• _TASK INSTRUCTIONS_
Copy exactly the stretch of data below from the line with "assert (Eput : put_code_point" through the line with "clean]. setoid_rewrite after_prefix_nil.", including both of those lines.

[Dataset entries]
────────────────────────────────────────
(** A separator: the path ends before it, or has one too. *)
Lemma reads_slash at_ q str :
  reads at_ (slash_ch :: q) (split_path str) ↔
  starts_slash q = false ∧ ((str = [] ∧ reads true q []) ∨ ∃ str', str = slash :: str' ∧ reads true q (split_path str')).
Proof.
  unfold reads at 1. rewrite read_pattern_slash. destruct (starts_slash q); [split; [by intros (? & ? & _)|by intros [? _]]|].
  assert (Hsplit : ∀ ws, split_path str = [] :: ws ↔ (str = [] ∧ ws = []) ∨ ∃ str', str = slash :: str' ∧ ws = split_path str').
  { intros ws. destruct str as [|c str].
    - split; [intros [= <-]; by left|]. by intros [[_ ->]|(? & ? & _)].
    - cbn [split_path]. destruct (c =?b slash) eqn:Ec.
      + apply byte_eqb_spec in Ec as ->. split; [intros [= <-]; right; by exists str|]. intros [[? _]|(str' & [= <-] & ->)]; done.
      + apply byte_eqb_neq in Ec. destruct (split_path str) eqn:E; (split; [done|]); intros [[? _]|(str' & E' & _)]; try done; by injection E' as -> _. }
  unfold reads. split.
  - intros (l & El & H). split; [done|]. destruct (read_pattern true q) as [k|]; [|done]. cbn in El. simplify_eq.
    apply path_name_iff in H as (w & ws & E & Hm & H). apply matches_nil_iff, atoms_nil in Hm as ->.
    apply Hsplit in E as [[-> ->]|(str' & -> & ->)]; [left|right]; [|exists str']; (split; [done|]); by exists k.
  - intros [_ H].
    assert (Hw : ∃ k ws, read_pattern true q = Some k ∧ path_matches k ws ∧ split_path str = [] :: ws).
    { destruct H as [[-> (k & Ek & H)]|(str' & -> & k & Ek & H)]; [exists k, []|exists k, (split_path str')]; (split; [done|]); (split; [done|]); apply Hsplit; [by left|right; by exists str']. }
    destruct Hw as (k & ws & -> & H' & ->). eexists. split; [done|]. apply pm_name; [apply m_nil|done].
Qed.

Lemma reads_slash_empty at_ q : ¬ reads at_ (slash_ch :: q) [].
Proof.
  intros (l & El & H). rewrite read_pattern_slash in El. destruct (starts_slash q); [done|]. destruct (read_pattern true q); [|done]. cbn in El. simplify_eq.
  by apply path_name_iff in H as (? & ? & ? & _).
Qed.

(** A prefix without wildcards, and the text it stands for. *)
Inductive resolves : list Z → list Z → Prop :=
| res_nil : resolves [] []
| res_char c p t : plain c = true → resolves p t → resolves (c :: p) (c :: t)
| res_escape d p t : is_ch d slash = false → resolves p t → resolves (backslash_ch :: d :: p) (d :: t).

(** No separator of the prefix is followed by another. *)
Fixpoint clean (p1 p2 : list Z) : bool :=
  match p1 with
  | [] => true
  | c :: p1' => (if is_ch c slash then negb (starts_slash (p1' ++ p2)) else true) && clean p1' p2
  end.

Definition ends_slash (t : list Z) : bool := match last t with Some c => is_ch c slash | None => false end.

Definition start_after (at_ : bool) (t : list Z) : bool := if decide (t = []) then at_ else ends_slash t.

Definition after_prefix (at_ : bool) (t p2 : list Z) (str : bytes) : Prop :=
  if decide (t = []) then reads at_ p2 (split_path str)
  else if ends_slash t then
    (str = spell (take (length t - 1) t) ∧ reads true p2 []) ∨
    ∃ str', str = spell t ++ str' ∧ reads true p2 (split_path str')
  else ∃ str', str = spell t ++ str' ∧ reads false p2 (split_path str').

Lemma after_prefix_nil at_ p2 str : after_prefix at_ [] p2 str ↔ reads at_ p2 (split_path str).
Proof. unfold after_prefix. by rewrite decide_True. Qed.

(** A code point before the prefix's text. *)
Lemma after_prefix_cons at_ c t p2 str :
  is_ch c slash = false ∨ t ≠ [] →
  after_prefix at_ (c :: t) p2 str ↔ ∃ str', str = put_code_point c ++ str' ∧ after_prefix (is_ch c slash) t p2 str'.
Proof.
  intros Hs. unfold after_prefix. rewrite decide_False by done. destruct (decide (t = [])) as [->|Hn].
  - destruct Hs as [Hs|?]; [|done]. unfold ends_slash. cbn [last]. rewrite Hs. change (spell [c]) with (put_code_point c ++ []). by rewrite app_nil_r.
  - assert (ends_slash (c :: t) = ends_slash t) as -> by (unfold ends_slash; destruct t; done). destruct (ends_slash t).
    + assert (Ei : spell (take (length (c :: t) - 1) (c :: t)) = put_code_point c ++ spell (take (length t - 1) t)).
      { destruct t as [|d t]; [done|]. cbn [length Nat.sub take]. by rewrite Nat.sub_0_r. }
      rewrite Ei, spell_cons. split.
      * intros [[-> H]|(str' & -> & H)].
        -- eexists. split; [done|]. by left.
        -- exists (spell t ++ str'). rewrite <- app_assoc. split; [done|]. right. by exists str'.
      * intros (str' & -> & [[-> H]|(str'' & -> & H)]); [by left|right]. exists str''. by rewrite <- app_assoc.
    + rewrite spell_cons. split.
      * intros (str' & -> & H). exists (spell t ++ str'). rewrite <- app_assoc. split; [done|]. by exists str'.
      * intros (str' & -> & str'' & -> & H). exists str''. by rewrite <- app_assoc.
Qed.

Lemma prefix_reads_empty at_ p1 t p2 : resolves p1 t → p1 ≠ [] → ¬ reads at_ (p1 ++ p2) [].
Proof.
  intros H Hn. destruct H as [|c p t Hc H|d p t Hd H]; [done| |].
  - cbn [app]. destruct (is_ch c slash) eqn:Es; [apply Z.eqb_eq in Es as ->; apply reads_slash_empty|].
    eapply reads_lit_empty. by apply read_pattern_char.
  - cbn [app]. eapply reads_lit_empty. by apply read_pattern_escape.
Qed.

(** Matching a pattern with a prefix: the prefix's text, then the rest. *)
Lemma prefix_reads p1 t p2 :
  resolves p1 t → scalars p1 → ∀ at_ str,
  reads at_ (p1 ++ p2) (split_path str) ↔ clean p1 p2 = true ∧ after_prefix at_ t p2 str.
Proof.
  intros H Hsc. induction H as [|c p t Hc H IH|d p t Hd H IH]; intros at_ str.
  - cbn [app clean]. unfold after_prefix. rewrite decide_True by done. naive_solver.
  - apply Forall_cons in Hsc as [Hcs Hsc]. specialize (IH Hsc). cbn [app clean]. destruct (is_ch c slash) eqn:Es.
    + apply Z.eqb_eq in Es as ->. fold slash_ch. rewrite reads_slash. setoid_rewrite IH. rewrite andb_true_iff, negb_true_iff.
      assert (Eput : put_code_point slash_ch = [slash]) by (vm_compute; reflexivity).
      destruct (decide (t = [])) as [->|Hn].
      * assert (p = []) as -> by (by inversion H). cbn [app clean]. setoid_rewrite after_prefix_nil.
        unfold after_prefix. rewrite decide_False by done. change (ends_slash [slash_ch]) with true. cbn [length Nat.sub take].
        change (spell [slash_ch]) with [slash]. change (spell []) with (@nil byte). naive_solver.
      * assert (Hp : p ≠ []) by (intros ->; by inversion H). pose proof (prefix_reads_empty true p t p2 H Hp) as Hne.
        rewrite after_prefix_cons by (by right). change (is_ch slash_ch slash) with true. rewrite Eput. cbn [app]. naive_solver.
    + cbn [andb]. rewrite (reads_lit at_ c (c :: p ++ p2) (p ++ p2)) by (done || by apply read_pattern_char).
      setoid_rewrite IH. rewrite after_prefix_cons by (by left). rewrite Es. naive_solver.
  - rewrite !Forall_cons in Hsc. destruct Hsc as (_ & Hds & Hsc). specialize (IH Hsc). cbn [app clean].
    change (is_ch backslash_ch slash) with false. cbn [andb]. rewrite Hd. cbn [andb].
    rewrite (reads_lit at_ d (backslash_ch :: d :: p ++ p2) (p ++ p2)) by (done || by apply read_pattern_escape).
    setoid_rewrite IH. rewrite after_prefix_cons by (by left). rewrite Hd. naive_solver.
Qed.

Lemma is_Some_fmap {A B} (f : A → B) (x : option A) : is_Some (f <$> x) ↔ is_Some x.
Proof. apply fmap_is_Some. Qed.

Lemma prefix_readable p1 t p2 at_ :
  resolves p1 t → is_Some (read_pattern at_ (p1 ++ p2)) ↔ clean p1 p2 = true ∧ is_Some (read_pattern (start_after at_ t) p2).
Proof.
  intros H. revert at_.
  assert (Hst : ∀ at_ c t, start_after at_ (c :: t) = start_after (is_ch c slash) t).
  { intros at_ c t0. unfold start_after. rewrite decide_False by done. destruct t0; [done|]. by rewrite decide_False. }
  induction H as [|c p t Hc H IH|d p t Hd H IH]; intros at_.
  - cbn [app clean]. unfold start_after. rewrite decide_True by done. naive_solver.
  - rewrite Hst. cbn [app clean]. destruct (is_ch c slash) eqn:Es.
    + apply Z.eqb_eq in Es as ->. fold slash_ch. rewrite read_pattern_slash, andb_true_iff, negb_true_iff.
      destruct (starts_slash (p ++ p2)); [split; [by intros [??]|by intros [[? _] _]]|]. rewrite is_Some_fmap, IH. naive_solver.
    + rewrite read_pattern_char, is_Some_fmap, IH by done. done.
  - rewrite Hst, Hd. cbn [app clean]. change (is_ch backslash_ch slash) with false. rewrite Hd. cbn [andb].
    rewrite read_pattern_escape, is_Some_fmap, IH by done. done.
Qed.

(** ** The literal head *)

Lemma existsb_ch x c l :
  (∀ b, (uval b < 128)%Z → (x =?b b) = is_ch c b) → Forall (λ b, (uval b < 128)%Z) l →
  existsb (λ y, y =?b x) l = existsb (λ b, is_ch c b) l.
Proof.
  intros H Hl. induction Hl as [|b l Hb _ IH]; [done|]. cbn [existsb]. by rewrite IH, byte_eqb_sym, H.
Qed.

Lemma wildcards_ascii : Forall (λ b, (uval b < 128)%Z) wildcards.
Proof. repeat constructor. Qed.

Lemma contains_ch x c :
  (∀ b, (uval b < 128)%Z → (x =?b b) = is_ch c b) → contains wildcards x = existsb (λ b, is_ch c b) wildcards.
Proof. intros H. apply existsb_ch; [done|apply wildcards_ascii]. Qed.

Lemma high_plain x : high x → contains wildcards x = false.
Proof.
  intros Hx. unfold contains. pose proof wildcards_ascii as H. induction H as [|b l Hb _ IH]; [done|]. cbn [existsb].
  by rewrite IH, byte_eqb_sym, high_neq.
Qed.

Lemma head_high xs s i text :
  Forall high xs → literal_head_from (xs ++ s) i text = literal_head_from s (i + length xs) (text ++ xs).
Proof.
  intros H. revert i text. induction H as [|x xs Hx _ IH]; intros i text; [cbn; by rewrite Nat.add_0_r, app_nil_r|].
  cbn [app literal_head_from]. rewrite high_plain by done. rewrite high_neq by (done || (vm_compute; reflexivity)). rewrite IH. cbn [length]. rewrite <- app_assoc. f_equal. lia.
Qed.

(** Where the head stops. *)
Definition head_stop (p : list Z) : Prop :=
  match p with
  | [] => True
  | c :: r => existsb (λ b, is_ch c b) wildcards = true ∨ (is_ch c backslash = true ∧ (r = [] ∨ starts_slash r = true))
  end.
────────────────────────────────────────
• _REPLY_
      assert (Eput : put_code_point slash_ch = [slash]) by (vm_compute; reflexivity).
      destruct (decide (t = [])) as [->|Hn].
      * assert (p = []) as -> by (by inversion H). cbn [app clean]. setoid_rewrite after_prefix_nil.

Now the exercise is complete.